Marine paints: These are the challenges they have to overcome
Some 60% of a ship’s driving power is expended on overcoming frictional resistance. Manufacturers of marine coatings have a great opportunity here to help their customers to substantially reduce frictional resistance by developing innovative coating systems. That would have the effect of reducing two E’s, namely emissions and energy.
Multifunctional – not again!
Such coatings would be expected of course to exert outstanding antifouling and anticorrosion effects. Oh, as well as that, they should be environmentally friendly to ensure that emissions – in other words, bisphenol A from epoxy coatings – should be minimised when end-of-life ships are dismantled in scrap yards. Can a coating system really do all this? Sounds to me (again) as if we want to have our cake and eat it.
How things stand
The IMO (International Maritime Organisation) estimated in 2009 that, in the absence of corrective action and the introduction of new technologies, fuel-related air emissions from the global shipping fleet could rise by 38% to 72% by 2020. Antifouling coatings can save $ 60 bn annually on fuel and reduce CO2 emissions by 384 million tonnes.
No wonder there are so many projects investigating this topic. These range from studies of self-polishing surfaces to fouling-release through to omniphobic surfaces. All of them seek to avoid colonisation by marine organisms as a way of reducing the frictional resistance. Many projects that looked for or are still looking for alternatives were spawned after the total ban on organozinc-based biocides in 2008 .
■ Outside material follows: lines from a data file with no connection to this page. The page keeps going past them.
(* ===== verification/CircuitBreaker.v ===== *)
(** * The circuit breaker around a key manager

    [internal/crypto/keymanager_circuitbreaker.go]. The breaker's fields are
    guarded by a mutex, and the calls to the wrapped manager are made outside
    of it: a request is two critical sections, [allowRequest] and
    [recordResult], and those of different requests interleave freely. *)
From S2P Require Import Prelude GoStd KeyManager.
Local Open Scope Z_scope.
Local Open Scope go_scope.

(** The source's [cbState] is an integer that only ever holds one of these. *)
Inductive cbState := cbStateClosed | cbStateOpen | cbStateHalfOpen.
#[export] Instance cbState_eq_dec : EqDecision cbState.
Proof. solve_decision. Defined.

Record CircuitBreakerConfig := mkCBConfig {
  ConsecutiveFailures : Z; OpenTimeout : Z; SuccessThreshold : Z }.
Definition DefaultCircuitBreakerConfig : CircuitBreakerConfig := mkCBConfig 5 30000000000 2.

(** The fields under the mutex. *)
Record breaker := mkBreaker {
  cb_state : cbState; cb_failures : Z; cb_successes : Z; cb_openedAt : Z; cb_closed : bool }.

Record CircuitBreakerKeyManager (K : Type) := mkCB { cb_inner : K; cb_cfg : CircuitBreakerConfig; cb_br : breaker }.
Arguments mkCB {K} _ _ _.
Arguments cb_inner {K} _.
Arguments cb_cfg {K} _.
Arguments cb_br {K} _.

Definition NewCircuitBreakerKeyManager {K} (inner : K) (cfg : CircuitBreakerConfig) : CircuitBreakerKeyManager K :=
  mkCB inner cfg (mkBreaker cbStateClosed 0 0 0 false).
I am particularly drawn to an EU-funded project on “Low Emission Antifouling” (LEAF), which has developed an environmentally friendly antifouling paint that is based neither on biocide emissions nor on low adhesion. Instead, this prototype exerts its antifouling effect through direct contact between a fouling organism and biocides contained in the coating. This approach has the added benefit of extending the service life and lowering maintenance costs (leaf-antifouling.eu). The project has concluded in the meanwhile, but the project partners continue to work together to commercialize the product.
Potential BPA emissions from epoxy applications
After epichlorohydrin (ECH), bisphenol-A (BPA) is a key constituent of epoxy resins. It is estimated that some 85% of the global production of epoxy resin is made by the chemical reaction of ECH and BPA.
The Epoxy Resin Committee (ECR; www.epoxy-europe.eu) believes that up to 20% of the epoxy used for marine coatings could be lost during paint application (e.g. through dripping) or as paint wastage (e.g. unused paint after the coating process), end up incinerated or enter the sewerage system. Of the 51,000 tonne of epoxy used annually for marine coatings, it is estimated that about 398 kg of residual BPA could be thermally degraded, while about 96 kg could be released into water bodies. During service life, the biggest source of release is decks coated with epoxy-based topcoats which are susceptible to UV radiation. The number of ships with epoxy-coated decks is not known. Waste handling of end-of-life ships would pose the highest possibility of BPA release for marine coatings. Up to 95% of European ships are dismantled in Asian countries by unclear practices. The European Commission regulation on handling end-of-life ships does not come fully into force until 2020, and will only apply to ships with EU flags. Thus some ships may change flag to avoid the new requirements. In total, the degradation of 8,000 tonnes of epoxy resins in marine coatings from the 350 European ships could lead to 388 kg of residual BPA being released into the environment annually.
BPA-free epoxies: sooner or later!
I believe it is only a matter of time before freedom from BPA becomes mandatory for marine coatings as well. Sooner or later, Asian countries, too, will tighten up their laws and regulations – they are already showing signs of doing so. Furthermore, numerous projects and studies on the development of BPA-free epoxies are also available. For example, an interesting study (Technical Report No. 66) dating from 2013 by Robert J. Romano and Daniel F. Schmidt, University of Massachusetts Lowell, USA, looks at the synthesis of high-performance BPA-free epoxy resins. There are numerous products for coating applications in the food industry (e.g. beverage cans) already on the market. Yet for heavy-duty corrosion protection – needed for coating ships – there are no products currently available. So anyone planning for the future needs to address this issue now.